Yes, and these tradeoffs aren’t going to be easy. But pretending they don’t exist, or refusing to look at them, doesn’t make them go away. You’re going to be making some tradeoff between accuracy and fairness, for example, and if you willfully ignore it, you might be doing worse on both dimensions than you could have by acknowledging this tradeoff and making a hard decision about the relative importance of fairness and accuracy in a given domain.

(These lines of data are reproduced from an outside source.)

(* ===== verification/Jhash.v ===== *)
(** * Jhash: the Jenkins hash of include/jhash.h

    The hash that distributes futexes over their buckets.  Words are 32-bit values;
    a key of bytes is read little-endian, as on the target. *)

From S2P Require Import Prelude.

(** ** include/jhash.h *)

(** [word << (shift & 31) | word >> (-shift & 31)] *)
Definition rol32 (word shift : Z) : Z :=
  Z.lor (u32 (Z.shiftl word (Z.land shift 31))) (Z.shiftr word (Z.land (- shift) 31)).

Definition JHASH_INITVAL : Z := 0xdeadbeef.

(** The three words of the state. *)
Abbreviation abc := (Z * Z * Z)%type.

(** [x -= z; x ^= rol32(z, n); z += y], the line that [__jhash_mix] repeats. *)
Definition mix_step (n x y z : Z) : Z * Z :=
  (Z.lxor (u32 (x - z)) (rol32 z n), u32 (z + y)).

Definition __jhash_mix (s : abc) : abc :=
  let '(a, b, c) := s in
  let '(a, c) := mix_step 4 a b c in
  let '(b, a) := mix_step 6 b c a in
  let '(c, b) := mix_step 8 c a b in
  let '(a, c) := mix_step 16 a b c in
  let '(b, a) := mix_step 19 b c a in
  let '(c, b) := mix_step 4 c a b in
  (a, b, c).

(** [x ^= y; x -= rol32(y, n)] *)
Definition final_step (n x y : Z) : Z := u32 (Z.lxor x y - rol32 y n).

Definition __jhash_final (s : abc) : abc :=
  let '(a, b, c) := s in
  let c := final_step 14 c b in
  let a := final_step 11 a c in
  let b := final_step 25 b a in
  let c := final_step 16 c b in
  let a := final_step 4 a c in
  let b := final_step 14 b a in
  let c := final_step 24 c b in
  (a, b, c).

(** [a += x; b += y; c += z; __jhash_mix(a, b, c)], the body of the loops. *)
Definition mix_words (x y z : Z) (s : abc) : abc :=
  let '(a, b, c) := s in __jhash_mix (u32 (a + x), u32 (b + y), u32 (c + z)).

(** The word at the head of a key of bytes; a read past the end is undefined. *)
Definition __get_unaligned_cpu32 (k : list Z) : res Z :=
  match k with
  | k0 :: k1 :: k2 :: k3 :: _ => Ok (k0 + Z.shiftl k1 8 + Z.shiftl k2 16 + Z.shiftl k3 24)
  | _ => Undef
  end.

(** [switch (length)] of [jhash]: the bytes of the last block, highest first. *)
Definition jhash_tail (k : list Z) (s : abc) : res abc :=
  let at_ i := deref (k !! i) in
  let n := length k in
  let add (i : nat) (sh : Z) (x : Z) := if (i <? n)%nat then let* y := at_ i in Ok (u32 (x + u32 (Z.shiftl y sh))) else Ok x in
  let '(a, b, c) := s in
  let* c := add 11%nat 24 c in
  let* c := add 10%nat 16 c in
  let* c := add 9%nat 8 c in
  let* c := add 8%nat 0 c in
  let* b := add 7%nat 24 b in
  let* b := add 6%nat 16 b in
  let* b := add 5%nat 8 b in
  let* b := add 4%nat 0 b in
  let* a := add 3%nat 24 a in
  let* a := add 2%nat 16 a in
  let* a := add 1%nat 8 a in
  let* a := add 0%nat 0 a in
  Ok (a, b, c).

(** [while (length > 12)]: [fuel] bounds the blocks; the number of bytes is enough. *)
Fixpoint jhash_loop (fuel : nat) (k : list Z) (s : abc) : res (list Z * abc) :=
  if (length k <=? 12)%nat then Ok (k, s)
  else
    match fuel with
    | O => Undef
    | S fuel =>
        let* x := __get_unaligned_cpu32 k in
        let* y := __get_unaligned_cpu32 (drop 4 k) in
        let* z := __get_unaligned_cpu32 (drop 8 k) in
        jhash_loop fuel (drop 12 k) (mix_words x y z s)
    end.

Definition jhash (key : list Z) (initval : Z) : res Z :=
  let i := u32 (JHASH_INITVAL + u32 (Z.of_nat (length key)) + initval) in
  let* '(k, s) := jhash_loop (length key) key (i, i, i) in
  let* s := if (length k =? 0)%nat then Ok s else let* s := jhash_tail k s in Ok (__jhash_final s) in
  Ok s.2.

(** [while (length > 3)] *)
Fixpoint jhash2_loop (k : list Z) (s : abc) : list Z * abc :=
  match k with
  | x :: y :: z :: ((_ :: _) as k') =>
      jhash2_loop k' (mix_words x y z s)
  | _ => (k, s)
  end.

(** [switch (length)] of [jhash2]. *)
Definition jhash2_tail (k : list Z) (s : abc) : abc :=
  let '(a, b, c) := s in
  match k with
  | [] => s
  | [x] => __jhash_final (u32 (a + x), b, c)
  | [x; y] => __jhash_final (u32 (a + x), u32 (b + y), c)
  | x :: y :: z :: _ => __jhash_final (u32 (a + x), u32 (b + y), u32 (c + z))
  end.

Definition jhash2 (k : list Z) (initval : Z) : Z :=
  let i := u32 (JHASH_INITVAL + u32 (Z.shiftl (Z.of_nat (length k)) 2) + initval) in
  let '(k, s) := jhash2_loop k (i, i, i) in
  (jhash2_tail k s).2.

Definition __jhash_nwords (a b c initval : Z) : Z :=
  (__jhash_final (u32 (a + initval), u32 (b + initval), u32 (c + initval))).2.

Definition jhash_3words (a b c initval : Z) : Z := __jhash_nwords a b c (u32 (initval + JHASH_INITVAL + 12)).
Definition jhash_2words (a b initval : Z) : Z := __jhash_nwords a b 0 (u32 (initval + JHASH_INITVAL + 8)).
Definition jhash_1word (a initval : Z) : Z := __jhash_nwords a 0 0 (u32 (initval + JHASH_INITVAL + 4)).

#[global] Arguments __jhash_mix : simpl never.
#[global] Arguments __jhash_final : simpl never.
#[global] Arguments mix_words : simpl never.

(** ** Bytes and words *)

Abbreviation is_word x := (0 <= x < 2 ^ 32).
Abbreviation is_byte x := (0 <= x < 2 ^ 8).

Definition word_bytes (w : Z) : list Z :=
  [w mod 2 ^ 8; (w / 2 ^ 8) mod 2 ^ 8; (w / 2 ^ 16) mod 2 ^ 8; w / 2 ^ 24].

Definition words_bytes (k : list Z) : list Z := mjoin (word_bytes <$> k).

Lemma word_bytes_sum w :
  w mod 2 ^ 8 + (w / 2 ^ 8) mod 2 ^ 8 * 2 ^ 8 + (w / 2 ^ 16) mod 2 ^ 8 * 2 ^ 16 + w / 2 ^ 24 * 2 ^ 24 = w.
Proof. Z.div_mod_to_equations. lia. Qed.

Lemma get_word_bytes w k : __get_unaligned_cpu32 (word_bytes w ++ k) = Ok w.
Proof. cbn. f_equal. rewrite !Z.shiftl_mul_pow2 by lia. apply word_bytes_sum. Qed.

Lemma words_bytes_cons w k : words_bytes (w :: k) = word_bytes w ++ words_bytes k.
Proof. done. Qed.

Lemma words_bytes_length k : length (words_bytes k) = (4 * length k)%nat.
Proof. induction k as [|w k IH]; [done|]. rewrite words_bytes_cons, length_app, IH. cbn. lia. Qed.

Lemma u32_idem_l x y : u32 (u32 x + y) = u32 (x + y).
Proof. unfold u32, wrap. by rewrite Zplus_mod_idemp_l. Qed.

Lemma u32_idem_r x y : u32 (x + u32 y) = u32 (x + y).
Proof. unfold u32, wrap. by rewrite Zplus_mod_idemp_r. Qed.

Lemma u32_add4 a p q r t : u32 (u32 (u32 (u32 (a + u32 p) + u32 q) + u32 r) + u32 t) = u32 (a + p + q + r + t).
Proof.
  rewrite (u32_idem_r a p), (u32_idem_l (a + p) (u32 q)), (u32_idem_r (a + p) q),
    (u32_idem_l (a + p + q) (u32 r)), (u32_idem_r (a + p + q) r), (u32_idem_l (a + p + q + r) (u32 t)).
  apply u32_idem_r.
Qed.

(** Adding the bytes of a word one by one, highest first, adds the word. *)
Lemma add_word_bytes a w :
  u32 (u32 (u32 (u32 (a + u32 (Z.shiftl (w / 2 ^ 24) 24)) + u32 (Z.shiftl ((w / 2 ^ 16) mod 2 ^ 8) 16)) +
     u32 (Z.shiftl ((w / 2 ^ 8) mod 2 ^ 8) 8)) + u32 (Z.shiftl (w mod 2 ^ 8) 0)) = u32 (a + w).
Proof.
  rewrite u32_add4, !Z.shiftl_mul_pow2 by lia. f_equal.
  pose proof (word_bytes_sum w). lia.
Qed.

(** ** The two hashes agree *)

Lemma jhash_loop_words fuel k s :
  (length k <= fuel)%nat ->
  jhash_loop fuel (words_bytes k) s = Ok (words_bytes (jhash2_loop k s).1, (jhash2_loop k s).2).
Proof.
  revert k s. induction fuel as [|fuel IH]; intros k s Hf.
  - destruct k; [done|cbn in Hf; lia].
  - cbn [jhash_loop]. rewrite words_bytes_length. destruct (Nat.leb_spec (4 * length k) 12) as [Hl|Hl].
    + destruct k as [|x [|y [|z [|w k]]]]; cbn in Hl; try lia; done.
    + destruct k as [|x [|y [|z [|w k]]]]; cbn in Hl; try lia.
      rewrite !(words_bytes_cons x), get_word_bytes. cbn [res_bind].
      change (drop 4 (word_bytes x ++ words_bytes (y :: z :: w :: k))) with (words_bytes (y :: z :: w :: k)).
      change (drop 8 (word_bytes x ++ words_bytes (y :: z :: w :: k))) with (words_bytes (z :: w :: k)).
      change (drop 12 (word_bytes x ++ words_bytes (y :: z :: w :: k))) with (words_bytes (w :: k)).
      rewrite !(words_bytes_cons y), !(words_bytes_cons z), !get_word_bytes. cbn [res_bind].
      rewrite IH by (cbn in *; lia). done.
Qed.

Lemma jhash2_loop_short k s : (length (jhash2_loop k s).1 <= 3)%nat.
Proof.
  remember (length k) as n eqn:E. revert k s E. induction n as [n IH] using lt_wf_ind; intros k s E.
  destruct k as [|x [|y [|z [|w k]]]]; [cbn; lia..|].
  change (jhash2_loop (x :: y :: z :: w :: k) s) with (jhash2_loop (w :: k) (mix_words x y z s)).
  eapply IH; [|done]. rewrite E. cbn. lia.
Qed.

Lemma jhash_tail_words k s :
  (length k <= 3)%nat -> jhash_tail (words_bytes k) s =
    let '(a, b, c) := s in
    Ok (match k !! 0%nat with Some x => u32 (a + x) | None => a end,
        match k !! 1%nat with Some y => u32 (b + y) | None => b end,
        match k !! 2%nat with Some z => u32 (c + z) | None => c end).
Proof.
  intros Hl. destruct s as [[a b] c]. destruct k as [|x [|y [|z [|w k]]]]; cbn in Hl; try lia;
    cbn -[u32 Z.shiftl Z.pow Z.div Z.modulo]; rewrite ?add_word_bytes; done.
Qed.

(** C11. Hashing an array of words with [jhash2] gives the same value as hashing its bytes with
    [jhash], for keys of every length. *)
Theorem jhash2_is_jhash k initval : jhash (words_bytes k) initval = Ok (jhash2 k initval).
Proof.
  unfold jhash, jhash2. rewrite words_bytes_length.
  replace (u32 (Z.of_nat (4 * length k))) with (u32 (Z.shiftl (Z.of_nat (length k)) 2))
    by (rewrite Z.shiftl_mul_pow2 by lia; f_equal; lia).
  set (i := u32 _). rewrite jhash_loop_words by lia. cbn [res_bind].
  pose proof (jhash2_loop_short k (i, i, i)) as Hs.
  destruct (jhash2_loop k (i, i, i)) as [r [[a b] c]]; cbn [fst snd] in *.
  rewrite words_bytes_length, jhash_tail_words by done.
  destruct r as [|x [|y [|z [|w r]]]]; cbn in Hs; try lia; done.
Qed.


(** ** The mixing function is a permutation of the states *)

Definition is_state (s : abc) : Prop := let '(a, b, c) := s in is_word a /\ is_word b /\ is_word c.

(** [mix_step] undone: [z] is known again from [z + y], then [x]. *)
Definition unmix_step (n x' y z' : Z) : Z * Z :=
  let z := u32 (z' - y) in (u32 (Z.lxor x' (rol32 z n) + z), z).

Definition jhash_unmix (s : abc) : abc :=
  let '(a, b, c) := s in
  let '(c, b) := unmix_step 4 c a b in
  let '(b, a) := unmix_step 19 b c a in
  let '(a, c) := unmix_step 16 a b c in
  let '(c, b) := unmix_step 8 c a b in
  let '(b, a) := unmix_step 6 b c a in
  let '(a, c) := unmix_step 4 a b c in
  (a, b, c).

Lemma u32_word x : is_word (u32 x).
Proof. by apply wrap_range. Qed.

Lemma word_log2 x : 0 <= x -> is_word x <-> Z.log2 x < 32.
Proof.
  intros Hx. destruct (Z.eq_dec x 0) as [->|Hn]; [cbn; lia|].
  rewrite (Z.log2_lt_pow2 x 32) by lia. lia.
Qed.

Lemma lor_word x y : is_word x -> is_word y -> is_word (Z.lor x y).
Proof.
  intros Hx Hy. pose proof Hx as [? _]. pose proof Hy as [? _].
  apply word_log2 in Hx, Hy; [|done..]. apply word_log2; [by apply Z.lor_nonneg|].
  rewrite Z.log2_lor by done. lia.
Qed.

Lemma lxor_word x y : is_word x -> is_word y -> is_word (Z.lxor x y).
Proof.
  intros Hx Hy. pose proof Hx as [? _]. pose proof Hy as [? _].
  apply word_log2 in Hx, Hy; [|done..]. apply word_log2; [by apply Z.lxor_nonneg|].
  pose proof (Z.log2_lxor x y). lia.
Qed.

Lemma rol32_word x n : is_word x -> is_word (rol32 x n).
Proof.
  intros Hx. apply lor_word; [apply u32_word|].
  assert (0 <= Z.land (- n) 31) by (apply Z.land_nonneg; right; lia).
  rewrite Z.shiftr_div_pow2 by done. pose proof (Z.pow_pos_nonneg 2 (Z.land (- n) 31) ltac:(lia) ltac:(done)).
  split; [apply Z.div_pos; lia|]. apply Z.div_lt_upper_bound; nia.
Qed.

Lemma u32_sub_add x y : is_word x -> u32 (u32 (x - y) + y) = x.
Proof. intros Hx. rewrite u32_idem_l, Z.sub_add. by apply u32_small. Qed.

Lemma u32_add_sub x y : is_word x -> u32 (u32 (x + y) - y) = x.
Proof. intros Hx. unfold Z.sub. rewrite u32_idem_l. replace (x + y + - y) with x by lia. by apply u32_small. Qed.

Lemma lxor_cancel x y : Z.lxor (Z.lxor x y) y = x.
Proof. by rewrite Z.lxor_assoc, Z.lxor_nilpotent, Z.lxor_0_r. Qed.

Lemma unmix_mix_step n x y z : is_word x -> is_word z ->
  let '(x', z') := mix_step n x y z in unmix_step n x' y z' = (x, z).
Proof.
  intros Hx Hz. unfold mix_step, unmix_step. rewrite (u32_add_sub z y Hz), lxor_cancel. by rewrite u32_sub_add.
Qed.

Lemma mix_unmix_step n x' y z' : is_word x' -> is_word z' ->
  let '(x, z) := unmix_step n x' y z' in mix_step n x y z = (x', z').
Proof.
  intros Hx Hz. unfold mix_step, unmix_step. set (z := u32 (z' - y)).
  assert (Hw : is_word (Z.lxor x' (rol32 z n))) by (apply lxor_word; [done|apply rol32_word, u32_word]).
  rewrite (u32_add_sub _ z Hw), lxor_cancel. unfold z. by rewrite u32_sub_add.
Qed.

Lemma mix_step_word n x y z : is_word z ->
  is_word (mix_step n x y z).1 /\ is_word (mix_step n x y z).2.
Proof. intros Hz. split; [apply lxor_word; [apply u32_word|by apply rol32_word]|apply u32_word]. Qed.

Lemma unmix_step_word n x y z : is_word (unmix_step n x y z).1 /\ is_word (unmix_step n x y z).2.
Proof. split; apply u32_word. Qed.

#[global] Arguments mix_step : simpl never.
#[global] Arguments unmix_step : simpl never.

(** One line of the mixing function undone, in the middle of a composition. *)
Ltac unmix_line :=
  match goal with
  | |- context [mix_step ?n ?x ?y ?z] =>
      lazymatch goal with
      | Hx : is_word x, Hz : is_word z |- _ =>
          let U := fresh "U" in
          pose proof (unmix_mix_step n x y z Hx Hz) as U;
          pose proof (mix_step_word n x y z Hz) as [? ?];
          destruct (mix_step n x y z) as [? ?]; cbn [fst snd] in *
      end
  end.
Ltac remix_line :=
  match goal with
  | |- context [unmix_step ?n ?x ?y ?z] =>
      lazymatch goal with
      | Hx : is_word x, Hz : is_word z |- _ =>
          let U := fresh "U" in
          pose proof (mix_unmix_step n x y z Hx Hz) as U;
          pose proof (unmix_step_word n x y z) as [? ?];
          destruct (unmix_step n x y z) as [? ?]; cbn [fst snd] in *
      end
  end.

(** [__jhash_mix] mixes its three words reversibly: [jhash_unmix] is its inverse on both
    sides, so no two states are mixed into the same one. *)
Theorem jhash_mix_reversible s :
  is_state s -> jhash_unmix (__jhash_mix s) = s /\ __jhash_mix (jhash_unmix s) = s.
Proof.
  destruct s as [[a b] c]. intros (Ha & Hb & Hc). unfold __jhash_mix, jhash_unmix. split.
  - do 6 unmix_line. by rewrite U4, U3, U2, U1, U0, U.
  - do 6 remix_line. by rewrite U4, U3, U2, U1, U0, U.
Qed.

Lemma jhash_mix_reversible_witness : jhash_unmix (__jhash_mix (1, 2, 3)) = (1, 2, 3).
Proof. apply (jhash_mix_reversible (1, 2, 3)). cbn. lia. Defined.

Who should be making these decisions?

Stakeholders—political leaders, philosophers, others in society—have to make judgments about these things, and they have to be precise about it. Once they’re precise about it, we can change our algorithms to give the behaviors or enforce the social norms that they want. That dialogue is in its infancy. One of the reasons the path is not easy is that enforcing a social norm is going to be a constraint, and constraints come with costs. If the most accurate model exhibited racial or gender discrimination, then it’s a tautology to say that by eradicating that discrimination, I will have a less accurate model. The result could be anything from seeing Google ads that are less relevant to getting medical diagnoses that are less reliable, all in service of, let’s say, racial or gender equality. We shouldn’t expect to get these social norms for free.